(** What the resolution of the next step adds to the trace starts with
    the lookup of the destination; the rest is no call of a send. *)
Lemma dispatchNext_trace (s : State) :
  exists l : list Effect,
    trace (world (snd (dispatchNext s)))
    = (trace (world s)
       ++ StepLookup (destination (metadata (step (job s)))) :: l)%list /\
    Forall noSendEffect l.
Proof.
  destruct (steps (world s) (destination (metadata (step (job s)))))
    as [ns|] eqn:Hn.
  - destruct (processorMap (step_type ns)) as [queue|e] eqn:Q.
    + destruct (is_time_based (step_type ns)) eqn:T.
      * rewrite (dispatchNext_time_based s ns Hn T).
        eexists. split; [reflexivity|]. repeat constructor; no_send.
      * rewrite (dispatchNext_enqueue s ns queue Hn T Q).
        eexists. split; [reflexivity|]. repeat constructor; no_send.
    + rewrite (dispatchNext_not_implemented s ns e Hn Q).
      exists []. split; [reflexivity | constructor].
  - rewrite (dispatchNext_missing s Hn).
    eexists. split; [reflexivity|]. repeat constructor; no_send.
Qed.


End NextStep.

Lemma next_step_dispatch_witness :
  process (Sample.plainSend (Some (Sample.stepOf EXIT)))
  = (Ok tt,
     logged
       (credited (marked
          (logged (Sample.plainSend (Some (Sample.stepOf EXIT)))
             [TemplateLookup "template-1";
              SenderProcess SendEmail "step-message" "customer-1" "template-1";
              InsertDeliveryStatus SendEmail])))
       [StepLookup "step-next";
        QueueAdd exitStepQueue EXIT
          {| next_owner := Sample.theOwner "mailgun" 3;
             next_journey :=
               journey (job (Sample.plainSend (Some (Sample.stepOf EXIT))));
             next_step := Sample.stepOf EXIT;
             next_session := "session-1";
             next_customer := {| customer_id := "customer-1" |};
             next_location :=
               {| location_journey := "journey-1";
                  location_customer := "customer-1";
                  messageSent := true |};
             next_event := None |}]).
Proof.
  assert (sendGate (Sample.plainSend (Some (Sample.stepOf EXIT)))
          = (Ok ({| messageSendType := SEND; requeueTime := None |},
                 Some Sample.emailTemplate),
             logged (Sample.plainSend (Some (Sample.stepOf EXIT)))
               [TemplateLookup "template-1"])) as G by reflexivity.
  assert (handleDecision {| messageSendType := SEND; requeueTime := None |}
            (Some Sample.emailTemplate)
            (logged (Sample.plainSend (Some (Sample.stepOf EXIT)))
               [TemplateLookup "template-1"])
          = (Ok FallThrough,
             credited (marked
               (logged (Sample.plainSend (Some (Sample.stepOf EXIT)))
                  [TemplateLookup "template-1";
                   SenderProcess SendEmail "step-message" "customer-1"
                     "template-1";
                   InsertDeliveryStatus SendEmail])))) as H by reflexivity.
  destruct (next_step_dispatch _ _ _ _ _ G H) as (_ & _ & _ & E & _).
  exact (E (Sample.stepOf EXIT) exitStepQueue eq_refl eq_refl eq_refl).
Defined.

(** C8, as stated, fails: a destination of type [AB_TEST] is none of the
    three time-based types, and yet its job is not enqueued; the run throws
    after the lookup. *)
Lemma reserved_destination_is_not_enqueued :
  is_time_based (step_type (Sample.stepOf AB_TEST)) = false /\
  fst (process (Sample.plainSend (Some (Sample.stepOf AB_TEST))))
  = Throw (Error "Function not implemented.") /\
  trace (world (snd (process (Sample.plainSend (Some (Sample.stepOf AB_TEST))))))
  = [TemplateLookup "template-1";
     SenderProcess SendEmail "step-message" "customer-1" "template-1";
     InsertDeliveryStatus SendEmail;
     RateLimitByMinuteIncrement;
     StepLookup "step-next"].
Proof. repeat split. Qed.


(** ** The mock send and its ping *)

Section MockPing.

Lemma logged_nil (s : State) : logged s [] = s.
Proof.
  destruct s as [j w]. destruct w. unfold logged, with_trace. cbn.
  rewrite app_nil_r. reflexivity.
Qed.

(** Whatever the address, the [try] around the ping returns: the fault
    of [new URL] is caught and logged, and a request that is started is
    not waited for. *)
Lemma mockPing_caught (url : string) (s : State) :
  try_catch (mockPing url) (fun e => emit (LogError e)) s
  = (Ok tt,
     logged s
       match urlProtocol (world s) url with
       | None => [LogError TypeError]
       | Some protocol =>
           if String.eqb protocol "http:" then [HttpGet url]
           else if String.eqb protocol "https:" then [HttpsGet url]
           else []
       end).
Proof.
  unfold try_catch, mockPing, bind, getWorld. cbn beta iota.
  destruct (urlProtocol (world s) url) as [protocol|]; [|reflexivity].
  destruct (String.eqb protocol "http:"); [reflexivity|].
  destruct (String.eqb protocol "https:"); [reflexivity|].
  rewrite logged_nil. reflexivity.
Qed.

Lemma handleMockSend_run (s : State) :
  handleMockSend s
  = (Ok tt,
     credited (marked (logged (ticked (logged s (pingCalls (world s))))
       [InsertStatusRow (trackerRow (job s) "sent" (nextReading s))]))).
Proof.
  unfold handleMockSend, pingCalls. unfold bind at 1. unfold getWorld.
  cbn beta iota.
  destruct (truthy (MOCK_MESSAGE_SEND_URL (world s))) as [url|].
  - unfold bind at 1. rewrite mockPing_caught. reflexivity.
  - rewrite logged_nil. reflexivity.
Qed.

(** The ping makes no other calls than its own. *)
Lemma pingCalls_pingEffect (w : World) :
  Forall (fun e => pingEffect e = true) (pingCalls w).
Proof.
  unfold pingCalls.
  destruct (truthy _) as [url|]; [|constructor].
  destruct (urlProtocol w url) as [protocol|]; [|repeat constructor].
  destruct (String.eqb protocol "http:"); [repeat constructor|].
  destruct (String.eqb protocol "https:"); repeat constructor.
Qed.

Lemma pingEffect_no_real_send (e : Effect) :
  pingEffect e = true -> realSendEffect e = false.
Proof. destruct e; cbn; congruence. Qed.

Lemma noSendEffect_no_real_send (e : Effect) :
  noSendEffect e -> realSendEffect e = false.
Proof. intros [H _]. exact H. Qed.

End MockPing.

(** ** Sending and crediting *)

(** The case of an email template. *)
Lemma sendByTemplateType_email (t : Template) :
  template_type t = EMAIL -> sendByTemplateType (Some t) = sendEmail t.
Proof. intros E. unfold sendByTemplateType. rewrite E. reflexivity. Qed.

Section Crediting.

Context {timing : Timing}.

Lemma handleSend_completes (g : Gate) (tpl : option Template) (s1 s2 : State) :
  messageSendType g = SEND ->
  sendByTemplateType tpl s1 = (Ok tt, s2) ->
  handleDecision g tpl s1 = (Ok FallThrough, credited (marked s2)).
Proof.
  intros D H. unfold handleDecision. rewrite D.
  unfold handleSend, bind. rewrite H. reflexivity.
Qed.

Lemma handleSend_throws (g : Gate) (tpl : option Template) (s1 s2 : State)
      (e : Fault) :
  messageSendType g = SEND ->
  sendByTemplateType tpl s1 = (Throw e, s2) ->
  afterGate (g, tpl) s1 = (Throw e, s2).
Proof.
  intros D H. unfold afterGate, handleDecision. cbn [fst snd]. rewrite D.
  unfold handleSend, bind. rewrite H. reflexivity.
Qed.


(** C9, as the code has it.  When the decision is [SEND], the template
    is an email and the workspace is on the free plan with no email
    left, the run throws the payment-required fault and ends there, in
    the state the gate left: nothing is sent, no counter is credited,
    [messageSent] is not set, no destination is looked up, nothing is
    enqueued and the lock is not released. *)
Theorem quota_fault_ends_the_run (s s1 : State) (g : Gate) (t : Template) :
  sendGate s = (Ok (g, Some t), s1) ->
  messageSendType g = SEND ->
  template_type t = EMAIL ->
  emailProvider (workspace (owner (job s))) = "free3" ->
  freeEmailsCount (workspace (owner (job s))) = 0 ->
  process s
  = (Throw (HttpException PAYMENT_REQUIRED "You exceeded limit of 3 emails"), s1) /\
  job s1 = job s /\
  perMinuteCount s1 = perMinuteCount s /\
  distinctCustomers s1 = distinctCustomers s.
Proof.
  intros G D Ty Pr Fr.
  pose proof (sendGate_keeps_job s) as J. rewrite G in J. cbn [snd] in J.
  pose proof (sendGate_keeps_perMinuteCount s) as P. rewrite G in P. cbn [snd] in P.
  pose proof (sendGate_keeps_distinctCustomers s) as C. rewrite G in C. cbn [snd] in C.
  split.
  { rewrite process_run, G.
    apply (handleSend_throws g (Some t) s1 s1 _ D).
    rewrite (sendByTemplateType_email t Ty).
    unfold sendEmail, bind, getJob, is_free3. cbn beta iota.
    rewrite J, Pr, Fr. reflexivity. }
  auto.
Qed.

End Crediting.

(** ** The mock send *)

Section MockSend.

Context {timing : Timing}.


End MockSend.



Lemma quota_fault_ends_the_run_witness :
  process Sample.quotaExhausted
  = (Throw (HttpException PAYMENT_REQUIRED "You exceeded limit of 3 emails"),
     logged Sample.quotaExhausted [TemplateLookup "template-1"]).
Proof.
  assert (sendGate Sample.quotaExhausted
          = (Ok ({| messageSendType := SEND; requeueTime := None |},
                 Some Sample.emailTemplate),
             logged Sample.quotaExhausted [TemplateLookup "template-1"]))
    as G by reflexivity.
  exact (proj1 (quota_fault_ends_the_run _ _ _ _ G eq_refl eq_refl eq_refl eq_refl)).
Defined.

(** C9, as stated, fails: with the quota exhausted the run throws and the
    destination, which exists, is never looked up. *)
Lemma quota_fault_skips_next_step :
  steps (world Sample.quotaExhausted) "step-next" = Some (Sample.stepOf EXIT) /\
  fst (process Sample.quotaExhausted)
  = Throw (HttpException PAYMENT_REQUIRED "You exceeded limit of 3 emails") /\
  trace (world (snd (process Sample.quotaExhausted)))
  = [TemplateLookup "template-1"].
Proof. repeat split. Qed.



(** The ping of the sample fails to parse its address; the fault is logged
    and the mock send goes on. *)
Example mocked_run :
  fst (process Sample.mocked) = Ok tt /\
  trace (world (snd (process Sample.mocked)))
  = [TemplateLookup "template-1";
     LogError TypeError;
     InsertStatusRow
       (trackerRow (job Sample.mocked) "sent" (Sample.at_time 10 30 30));
     RateLimitByMinuteIncrement;
     StepLookup "step-next";
     QueueAdd exitStepQueue EXIT
       (makeNextJob (job (marked Sample.mocked)) (Sample.stepOf EXIT))].
Proof. split; vm_compute; reflexivity. Qed.

(** * Further properties of the processor *)

(** ** The stages of the gate, read backwards *)

Section GateInversion.

Context {timing : Timing}.

Lemma checkQuietHours_keeps_distinctCustomers :
  keeps distinctCustomers checkQuietHours.
Proof. unfold checkQuietHours. frame. Qed.

(** A result of the gate comes from a run of its stages; none of the
    first three decides [MOCK_SEND]. *)
Lemma sendGate_inv (s s4 : State) (g : Gate) (tpl : option Template) :
  sendGate s = (Ok (g, tpl), s4) ->
  exists g1 s1 g2 s2 g3 s3,
    checkQuietHours s = (Ok g1, s1) /\
    checkCustomersMessaged g1 s1 = (Ok g2, s2) /\
    checkPerMinute g2 s2 = (Ok g3, s3) /\
    tpl = templates (world s3) (template (metadata (step (job s3)))) /\
    s4 = logged s3 [TemplateLookup (template (metadata (step (job s3))))] /\
    g = (if is_SEND (messageSendType g3)
            && is_true_string (MOCK_MESSAGE_SEND (world s3))
            && match tpl with Some t => no_webhookData t | None => false end
         then {| messageSendType := MOCK_SEND; requeueTime := requeueTime g3 |}
         else g3) /\
    messageSendType g3 <> MOCK_SEND.
Proof.
  intros H. unfold sendGate, bind in H.
  destruct (checkQuietHours s) as [[g1|e1] s1] eqn:H1; [|discriminate].
  destruct (checkCustomersMessaged g1 s1) as [[g2|e2] s2] eqn:H2; [|discriminate].
  destruct (checkPerMinute g2 s2) as [[g3|e3] s3] eqn:H3; [|discriminate].
  rewrite lookupTemplate_run in H. rewrite checkMock_run in H.
  cbn [ret world logged with_trace MOCK_MESSAGE_SEND] in H.
  injection H as Hg Ht Hs.
  exists g1, s1, g2, s2, g3, s3.
  split; [first [exact H1 | reflexivity]|].
  split; [first [exact H2 | reflexivity]|].
  split; [first [exact H3 | reflexivity]|].
  split; [symmetry; exact Ht|]. split; [symmetry; exact Hs|].
  split; [rewrite <- Ht; symmetry; exact Hg|].
  destruct (checkQuietHours_total s) as (g1' & s1' & E1 & K1).
  rewrite H1 in E1. injection E1 as <- <-.
  rewrite checkCustomersMessaged_run in H2.
  rewrite checkPerMinute_run in H3.
  assert (messageSendType g2 <> MOCK_SEND) as N2.
  { destruct (is_SEND (messageSendType g1)
              && JourneysService.rateLimitByCustomersMessagedEnabled _).
    - destruct (JourneysService.reached (customersMessaged (world s1)) _);
        injection H2 as <- <-; [discriminate|].
      destruct K1 as [K|[K|K]]; rewrite K; discriminate.
    - injection H2 as <- <-.
      destruct K1 as [K|[K|K]]; rewrite K; discriminate. }
  destruct (is_SEND (messageSendType g2)
            && JourneysService.rateLimitByMinuteEnabled _).
  - destruct (JourneysService.reached (minuteCount (world s2)) _);
      injection H3 as <- <-; [discriminate | exact N2].
  - injection H3 as <- <-. exact N2.
Qed.

End GateInversion.

(** ** The hold, the mock flag and the missing template *)

Section HoldAndMock.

## HOW TO COMPLETE THIS TASK:
Look through the entries, and return every line that the word "InsertDeliveryStatus" appears in.

## REPLY:
              InsertDeliveryStatus SendEmail])))
                   InsertDeliveryStatus SendEmail])))) as H by reflexivity.
     InsertDeliveryStatus SendEmail;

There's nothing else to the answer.